Unfortunately, too many charter schools are among the state's poorest performing schools.  Only 28 of the 161 brick-and-mortar charters earned a "good" grade on the Department of Education's quality report card – the School Performance Profile. None of the 14 cyber charters has ever gotten a passing grade.

With these results in hand, it's clear that charter school students need higher quality options.  Sure, the same can be said about many traditional schools. However, charters were created to find out whether unshackling the delivery of instruction from heavy government regulation could result in a leap in the share of high-achieving students.  Sadly, that level of success has been reached in less than 20 percent of the charter schools in the commonwealth.

Nonetheless, school districts will spend about $1.5 billion in charter tuition payments this year — with $415 million alone going to the cyber school companies. Moreover, as districts pay out more to charters each year, they must also absorb the cost of losing students.

Yet, instead of setting its sights on "best practice" charter school laws that boost the returns for everyone, H.B. 97 pays lip service to performance, but allows charters that fail to show strong academic gains to be renewed and, worse yet, permits reauthorization of failing charter schools for five years.  No provisions are included to shut down these schools quickly so that students have a better shot at learning what they need to succeed, and taxpayers are left holding the bag for failing schools.

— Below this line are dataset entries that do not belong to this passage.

(* ===== verification/Traits.v ===== *)
(** * Traits, generic constraints and methods along the parent chain

    [types/TraitRegistry.cpp], the constraint functions of
    [checkers/Checker_generic.cpp] and [checkers/Checker_decl.cpp], and the
    method lookups along a struct's parents ([checkers/Checker_decl.cpp]). *)

From S2P Require Import Prelude CxxLib TypeInfo.
Local Open Scope Z_scope.

(** ** Data *)

Record TraitMethodInfo := {
  tm_name : string;
  tm_returnType : option tyref;
  tm_paramTypes : list (option tyref);
  tm_isStatic : bool;
  tm_hasSelfReceiver : bool }.

(** The AST pointers and source positions are left out. *)
Record TraitInfo := {
  tr_name : string;
  tr_modulePath : string;
  tr_typeParams : list string;
  tr_methods : list TraitMethodInfo;
  tr_isBuiltin : bool;
  tr_builtinValidator : option (TypeInfo → bool) }.

Record ImplInfo := {
  im_traitName : string;
  im_typeName : string;
  im_typeArgs : list (option tyref);
  im_implTypeParams : list string;
  im_methodBodies : list TraitMethodInfo;
  im_modulePath : string }.

Record TraitRegistry := {
  tg_traits : gmap string TraitInfo;
  tg_impls : gmap string (gmap string ImplInfo) }.

#[export] Instance settable_TraitRegistry : Settable TraitRegistry := λ g,
  Build_TraitRegistry (tg_traits g) (tg_impls g).

(** ** The registry *)

Definition registerTrait (info : TraitInfo) (g : TraitRegistry) : TraitRegistry :=
  g <| tg_traits := <[tr_name info := info]> (tg_traits g) |>.

Definition trait_lookup (g : TraitRegistry) (name : string) : option TraitInfo :=
  tg_traits g !! name.

Definition isTrait (g : TraitRegistry) (name : string) : bool :=
  bool_decide (is_Some (tg_traits g !! name)).

Definition allTraitNames (g : TraitRegistry) : list string := (map_to_list (tg_traits g)).*1.

(** [impls_[traitName][typeName] = info] *)
Definition registerImpl (info : ImplInfo) (g : TraitRegistry) : TraitRegistry :=
  let inner := default ∅ (tg_impls g !! im_traitName info) in
  g <| tg_impls := <[im_traitName info := <[im_typeName info := info]> inner]> (tg_impls g) |>.

Definition findImpl (g : TraitRegistry) (traitName typeName : string) : option ImplInfo :=
  match tg_impls g !! traitName with
  | None => None
  | Some m => m !! typeName
  end.

Definition typeSatisfiesTrait (g : TraitRegistry) (type : option TypeInfo)
    (trait : option TraitInfo) : bool :=
  match trait, type with
  | Some tr, Some ti =>
      match tr_isBuiltin tr, tr_builtinValidator tr with
      | true, Some validator => validator ti
      | _, _ => bool_decide (is_Some (findImpl g (tr_name tr) (ti_name ti)))
      end
  | _, _ => true
  end.

Definition builtinTrait (name : string) (validator : TypeInfo → bool) : TraitInfo := {|
  tr_name := name; tr_modulePath := ""; tr_typeParams := []; tr_methods := [];
  tr_isBuiltin := true; tr_builtinValidator := Some validator |}.

Definition registerBuiltinTraits (g : TraitRegistry) : TraitRegistry :=
  let g := registerTrait (builtinTrait "numeric"
             (λ ti, hasKind TK.Integer ti || hasKind TK.Float ti)) g in
  let g := registerTrait (builtinTrait "integer" (λ ti, hasKind TK.Integer ti)) g in
  let g := registerTrait (builtinTrait "float" (λ ti, hasKind TK.Float ti)) g in
  let g := registerTrait (builtinTrait "signed"
             (λ ti, hasKind TK.Integer ti && ti_isSigned ti)) g in
  let g := registerTrait (builtinTrait "unsigned"
             (λ ti, hasKind TK.Integer ti && negb (ti_isSigned ti))) g in
  let g := registerTrait (builtinTrait "bool" (λ ti, hasKind TK.Bool ti)) g in
  registerTrait (builtinTrait "string" (λ ti, hasKind TK.String ti)) g.

(** The constructor [TraitRegistry()]. *)
Definition newTraitRegistry : TraitRegistry :=
  registerBuiltinTraits (Build_TraitRegistry ∅ ∅).

(** ** Generic constraints *)

(** Constraint types that are not language types: the local statics of
    [resolveTypeParamConstraint]. *)
Definition constraintType (name : string) (k : TypeKind) (sg : bool) : TypeInfo :=
  mkTypeInfo name k 0 sg "".

(** The names [resolveTypeParamConstraint] knows by itself: [Some None] for
    [any], which constrains nothing, and [None] for every other name. *)
Definition namedConstraint (constraintName : string) : option (option TypeInfo) :=
  let oneOf a b := bool_decide (constraintName = a) || bool_decide (constraintName = b) in
  if oneOf "any" "Any" then Some None else
  if oneOf "numeric" "Numeric" then Some (Some (constraintType "numeric" TK.Integer false)) else
  if oneOf "integer" "Integer" then Some (Some (constraintType "integer" TK.Integer false)) else
  if oneOf "float" "Float" then Some (Some (constraintType "float" TK.Float false)) else
  if oneOf "signed" "Signed" then Some (Some (constraintType "signed" TK.Integer true)) else
  if oneOf "unsigned" "Unsigned" then Some (Some (constraintType "unsigned" TK.Integer false)) else
  if oneOf "bool" "Bool" then Some (Some (constraintType "bool" TK.Bool false)) else
  if oneOf "string" "String" then Some (Some (constraintType "string" TK.String false)) else
  None.

Inductive constraint_error :=
| UnknownConstraint (name : string)
| MustBe (what param got : string)
| UnknownTrait (name : string)
| DoesNotSatisfy (type trait param : string)
| DoesNotImplement (type trait param : string).

(** [typeSatisfiesTraitConstraint]: the answer and the error it reports. *)
Definition typeSatisfiesTraitConstraint (g : TraitRegistry) (type : TypeInfo)
    (trait : option TraitInfo) (paramName : string) : bool * list constraint_error :=
  match trait with
  | None => (true, [])
  | Some tr =>
      match tr_isBuiltin tr, tr_builtinValidator tr with
      | true, Some validator =>
          if validator type then (true, [])
          else (false, [DoesNotSatisfy (ti_name type) (tr_name tr) paramName])
      | _, _ =>
          if typeSatisfiesTrait g (Some type) (Some tr) then (true, [])
          else (false, [DoesNotImplement (ti_name type) (tr_name tr) paramName])
      end
  end.

Definition satisfiesConstraint (g : TraitRegistry) (typeArg : TypeInfo)
    (constraint : option TypeInfo) (paramName : string) : bool * list constraint_error :=
  match constraint with
  | None => (true, [])
  | Some c =>
      let named n := bool_decide (ti_name c = n) in
      let require what (ok : bool) :=
        if ok then (true, []) else (false, [MustBe what paramName (ti_name typeArg)]) in
      if named "numeric" then
        require "numeric" (hasKind TK.Integer typeArg || hasKind TK.Float typeArg)
      else if named "integer" then require "an integer" (hasKind TK.Integer typeArg)
      else if named "float" then require "a float" (hasKind TK.Float typeArg)
      else if named "signed" then
        require "a signed integer" (hasKind TK.Integer typeArg && ti_isSigned typeArg)
      else if named "unsigned" then
        require "an unsigned integer" (hasKind TK.Integer typeArg && negb (ti_isSigned typeArg))
      else if named "bool" then require "a bool" (hasKind TK.Bool typeArg)
      else if named "string" then require "a string" (hasKind TK.String typeArg)
      else if hasKind TK.Trait c then
        match trait_lookup g (ti_name c) with
        | None => (false, [UnknownTrait (ti_name c)])
        | Some tr => typeSatisfiesTraitConstraint g typeArg (Some tr) paramName
        end
      else (true, [])
  end.

(** [resolveTraitConstraint]: null, with an error, for an unknown name. *)
Definition resolveTraitConstraint (g : TraitRegistry) (name : string)
    : option TraitInfo * list constraint_error :=
  match trait_lookup g name with
  | Some tr => (Some tr, [])
  | None => (None, [UnknownConstraint name])
  end.

Definition findTraitImpl (g : TraitRegistry) (traitName : string) (type : TypeInfo)
    : option ImplInfo := findImpl g traitName (ti_name type).

Definition findMethod (name : string) (ms : list TraitMethodInfo) : option TraitMethodInfo :=
  snd <$> list_find (λ m, tm_name m = name) ms.

Definition findTraitMethodImpl (g : TraitRegistry) (traitName : string) (type : TypeInfo)
    (methodName : string) : option TraitMethodInfo :=
  match findTraitImpl g traitName type with
  | None => None
  | Some impl => findMethod methodName (im_methodBodies impl)
  end.

(** [findMethodInTraits]: the first trait of the set, in its iteration order,
    whose implementation for the type has the method. *)
Fixpoint findMethodInTraitList (g : TraitRegistry) (typeName name : string)
    (traits : list string) : option TraitMethodInfo :=
  match traits with
  | [] => None
  | tr :: traits =>
      match findImpl g tr typeName with
      | None => findMethodInTraitList g typeName name traits
      | Some impl =>
          match findMethod name (im_methodBodies impl) with
          | Some m => Some m
          | None => findMethodInTraitList g typeName name traits
          end
      end
  end.

Definition findMethodInTraits (g : TraitRegistry) (ti : TypeInfo) (name : string)
    : option TraitMethodInfo :=
  findMethodInTraitList g (ti_name ti) name (ti_implementedTraits ti).

(** ** Methods along the parent chain *)

Section chain.
(** [StructMethodInfo] or [OperatorInfo], with the name looked at. *)
Context {Member : Type} (member_name : Member → string).

(** [findMethodInChain] / [findOperatorInChain]: [methods] is [structMethods_]
    or [operatorMethods_]. *)
Fixpoint findInChain (fuel : nat) (e : type_env) (methods : gmap string (list Member))
    (ti : option tyref) (name : string) : outcome (option Member) :=
  match fuel with
  | O => NoFuel
  | S fuel =>
      match ti with
      | None => Ret None
      | Some p =>
          t ← deref e p;
          match methods !! ti_name t with
          | None => findInChain fuel e methods (ti_parentType t) name
          | Some ms =>
              match list_find (λ m, member_name m = name) ms with
              | Some (_, m) => Ret (Some m)
              | None => findInChain fuel e methods (ti_parentType t) name
              end
          end
      end
  end.

(** [collectMethodsInChain] *)
Fixpoint collectInChain (fuel : nat) (e : type_env) (methods : gmap string (list Member))
    (ti : option tyref) : outcome (list Member) :=
  match fuel with
  | O => NoFuel
  | S fuel =>
      match ti with
      | None => Ret []
      | Some p =>
          t ← deref e p;
          rest ← collectInChain fuel e methods (ti_parentType t);
          Ret (default [] (methods !! ti_name t) ++ rest)
      end
  end.
End chain.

Strong charter laws contain common-sense provisions. High-quality charter applications should be approved, and only those schools meeting academic and fiscal standards of accountability should be allowed to grow. Standard processes and procedures for reviewing applications, renewals, amendments and terminations should be adopted. Chronically poor-performing schools should be expeditiously and permanently closed.

To that end, Public Citizens for Children and Youth created a 21-point checklist to guide the Assembly in ensuring that the practices that boost charter performance end up in state law. If the state can adopt legislation that checks each box off the list, Pennsylvania's charter law can finally shed its dunce cap reputation and move to the head of the class.

Tomea Sippio-Smith is education director of Public Citizens for Children and Youth.